Whenever people use the argument “Renaissance art is just fanart of the Bible or Greek myth” or whatever else, they’re forgetting that all of that stuff was made by men. The reason it’s legitimate and the reason we hang it in museums and remember it isn’t because it’s fanart of the Bible—it’s because men did it.
The second men don’t do it, it stops being legitimate. Of course Renaissance art is fanart. OF COURSE IT IS.
I know fangirls who could out-scholar a room full of Shakespeare professors. I know fangirls who are the greatest writers, the greatest artists, the greatest talents you’ve ever seen. The most passionate, brilliant ladies speaking more passionately and giving more of their time to the things they love than any man. But because they’re fangirls—the operative word being girls—everyone is waiting around for them to grow up and stop this foolishness.
And what a huge loss. What a huge fucking loss.
The absolute best part is that, even if you caved into their stupid demands, they’d still complain, “Why aren’t you doing fan art any more? no one wants to see your original characters!” and other bullshit.
There’s no appeasing these fucking fools who sit and try to dictate how you should live your life, because it’s not that they are upset you are doing something, they are upset you are a WOMAN doing something.
You are 100% right, the reason that when I was in grade school classes talked about art and poems and stuff of people from long ago is because they were made by men and they are considered valid. The reason that women throughout time have sat down and used a pseudonym on their work is so that people would think they were men, so that their work would be taken seriously.

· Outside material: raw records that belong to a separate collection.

(* ===== verification/DdsTools.v ===== *)
(** * "dds sub" and "dds pub" (nanomq_cli/dds2mqtt/subscriber.c, publisher.c)

    The subscriber prints the samples of a topic, the publisher waits for a
    reader and writes one sample.  Both first create their entities, where a
    result below zero ends the program; after that they are loops over what the
    DDS library returns.  The library and the conversions generated from the IDL
    file are parameters; the options are those of [DdsOpts]. *)

From S2P Require Import Prelude OptsApi NftpVec DdsProxy DdsOpts.

Module DdsTools.

Inductive entity_call :=
  | CreateParticipant (domain : Z)
  | CreateTopic (topic : option bytes)
  | CreateGroup (partition : bytes)               (* the subscriber or the publisher *)
  | CreateEnd                                     (* the reliable reader or writer *)
  | SetStatusMask.

Fixpoint entities (rc : entity_call -> Z) (l : list entity_call) : list entity_call * bool :=
  match l with
  | [] => ([], true)
  | c :: l =>
      let bad := match c with SetStatusMask => negb (rc c =? 0) | _ => rc c <? 0 end in
      if bad then ([c], false) else let '(k, ok) := entities rc l in (c :: k, ok)
  end.

Section Tools.

Context {json : Type} {sample handler : Type} (handlers : list (bytes * handler)).
Context (print : json -> bytes).
Context (dds2mqtt : handler -> sample -> json) (mqtt2dds : handler -> json -> option sample).
Context (MATCHED : Z).

(** The conversions of the structure that the options name. *)
Definition handler_of (c : DdsOpts.dds_client_opts (json := json)) : option handler :=
  n ← DdsOpts.do_struct_name c; DdsProxy.dds_get_handler handlers n.

Definition convert (h : handler) (c : DdsOpts.dds_client_opts (json := json)) : option sample := m ← DdsOpts.do_msg c; mqtt2dds h m.

(** ** The subscriber *)

Inductive sub_act := AllocSample | Take | Print (text : bytes) | Sleep | FreeSample | SubFatal.

Definition print_dds_msg (h : handler) (s : sample) : bytes := print (dds2mqtt h s) ++ [10].

(** One round: what dds_take returns, whether the data is valid, the sample. *)
Definition sub_round (h : handler) (r : Z * bool * sample) : list sub_act * bool :=
  let '(rc, valid, s) := r in
  if rc <? 0 then ([AllocSample; Take; SubFatal], false)
  else ([AllocSample; Take; if (0 <? rc) && valid then Print (print_dds_msg h s) else Sleep; FreeSample], true).

Fixpoint sub_loop (h : handler) (rs : list (Z * bool * sample)) : list sub_act :=
  match rs with
  | [] => []
  | r :: rs => let '(l, ok) := sub_round h r in if ok then l ++ sub_loop h rs else l
  end.

(** [None]: the structure is not known, which ends the program. *)
Definition dds_subscriber (c : DdsOpts.dds_client_opts (json := json)) (rc : entity_call -> Z) (rs : list (Z * bool * sample))
  : option (list entity_call * list sub_act) :=
  h ← handler_of c;
  let '(l, ok) := entities rc [CreateParticipant (DdsOpts.do_domain_id c); CreateTopic (DdsOpts.do_topic c); CreateGroup (DdsOpts.client_partition c); CreateEnd] in
  Some (l, if ok then sub_loop h rs else []).

(** ** The publisher *)

(** The loop that waits for a reader, over the results and the status: [None]
    while it waits, else whether a reader was found. *)
Fixpoint wait_loop (rs : list (Z * Z)) : option bool :=
  match rs with
  | [] => None
  | (rc, status) :: rs =>
      if negb (rc =? 0) then Some false
      else if Z.land status MATCHED =? 0 then wait_loop rs else Some true
  end.

Inductive pub_end := Waiting | PubFatal | Done (written : option sample).

(** The status starts as 0.  A message that cannot be converted is not written,
    and the result is success. *)
Definition dds_publisher (c : DdsOpts.dds_client_opts (json := json)) (rc : entity_call -> Z) (rs : list (Z * Z)) (write delete : Z) : option pub_end :=
  h ← handler_of c;
  let '(_, ok) := entities rc [CreateParticipant (DdsOpts.do_domain_id c); CreateTopic (DdsOpts.do_topic c); CreateGroup (DdsOpts.client_partition c); CreateEnd;
                               SetStatusMask] in
  Some (if negb ok then PubFatal
        else match wait_loop rs with
             | None => Waiting
             | Some false => PubFatal
             | Some true =>
                 match convert h c with
                 | None => if negb (delete =? 0) then PubFatal else Done None
                 | Some s => if negb (write =? 0) then PubFatal else if negb (delete =? 0) then PubFatal else Done (Some s)
                 end
             end).

(** ** Properties *)

Definition printed (l : list sub_act) : list bytes := omap (fun a => match a with Print t => Some t | _ => None end) l.

Definition count (p : sub_act -> bool) (l : list sub_act) : nat := length (List.filter p l).
Definition is_alloc (a : sub_act) : bool := match a with AllocSample => true | _ => false end.
Definition is_free (a : sub_act) : bool := match a with FreeSample => true | _ => false end.

(** The subscriber prints exactly the valid samples, in order, and frees every
    sample it has allocated. *)
Theorem subscriber_prints h rs :
  Forall (fun r => 0 <= fst (fst r)) rs ->
  printed (sub_loop h rs) = omap (fun '(rc, valid, s) => if (0 <? rc) && valid then Some (print_dds_msg h s) else None) rs /\
  count is_alloc (sub_loop h rs) = count is_free (sub_loop h rs).
Proof.
  induction 1 as [|[[rc valid] s] rs Hr Hrs [IH1 IH2]]; [done|]. cbn [sub_loop sub_round fst] in *.
  destruct (Z.ltb_spec rc 0); [lia|]. cbn [omap list_omap]. unfold printed, count in *.
  destruct ((0 <? rc) && valid); cbn; rewrite IH1; (split; [done|by rewrite IH2]).
Qed.

(** The publisher writes the converted message once, after a reader was found. *)
Theorem publisher_writes c rc rs write delete s :
  dds_publisher c rc rs write delete = Some (Done (Some s)) ->
  exists h pre st post, handler_of c = Some h /\ convert h c = Some s /\
    rs = pre ++ (0, st) :: post /\ Z.land st MATCHED <> 0 /\ Forall (fun r => fst r = 0 /\ Z.land (snd r) MATCHED = 0) pre.
Proof.
  unfold dds_publisher. destruct (handler_of c) as [h|]; [|done]. cbn [mbind option_bind].
  destruct (entities rc _) as [l ok]. destruct ok; cbn [negb]; [|done].
  destruct (wait_loop rs) as [[]|] eqn:Ew; [|done..]. destruct (convert h c) as [s'|] eqn:Em; [|by destruct (negb _)].
  destruct (negb (write =? 0)); [done|]. destruct (negb (delete =? 0)); [done|]. intros [= <-].
  assert (exists pre st post, rs = pre ++ (0, st) :: post /\ Z.land st MATCHED <> 0 /\
    Forall (fun r => fst r = 0 /\ Z.land (snd r) MATCHED = 0) pre) as (pre & st & post & H).
  { clear -Ew. induction rs as [|[r st] rs IH]; [done|]. cbn [wait_loop] in Ew. destruct (Z.eqb_spec r 0) as [-> |]; [|done].
    cbn [negb] in Ew. destruct (Z.eqb_spec (Z.land st MATCHED) 0) as [E|E].
    - destruct (IH Ew) as (pre & st' & post & -> & H1 & H2). exists ((0, st) :: pre), st', post. split_and!; [done..|]. by constructor.
    - exists [], st, rs. split_and!; [done..|constructor]. }
  exists h, pre, st, post. by rewrite Em.
Qed.

(** A message that cannot be converted is reported as success. *)
Theorem publisher_unconverted c rc rs write h :
  handler_of c = Some h -> convert h c = None -> wait_loop rs = Some true ->
  (forall e, rc e = 0) -> dds_publisher c rc rs write 0 = Some (Done None).
Proof.
  intros Hh Hm Hw Hr. unfold dds_publisher. rewrite Hh. cbn [mbind option_bind].
  cbn [entities]. rewrite !Hr. cbn [Z.ltb Z.compare Z.eqb negb]. by rewrite Hw, Hm.
Qed.

End Tools.

End DdsTools.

It’s all a stupid world, a world built by old white men who are afraid of people doing what they want, doing what they like, having fun, because they don’t understand it, because they are sexist or homophobic or whatever, they are afraid; They have power as long as you bend to their will and don’t do what you want, don’t enjoy your life, so screw them, scare them, do what you want and have fun doing it!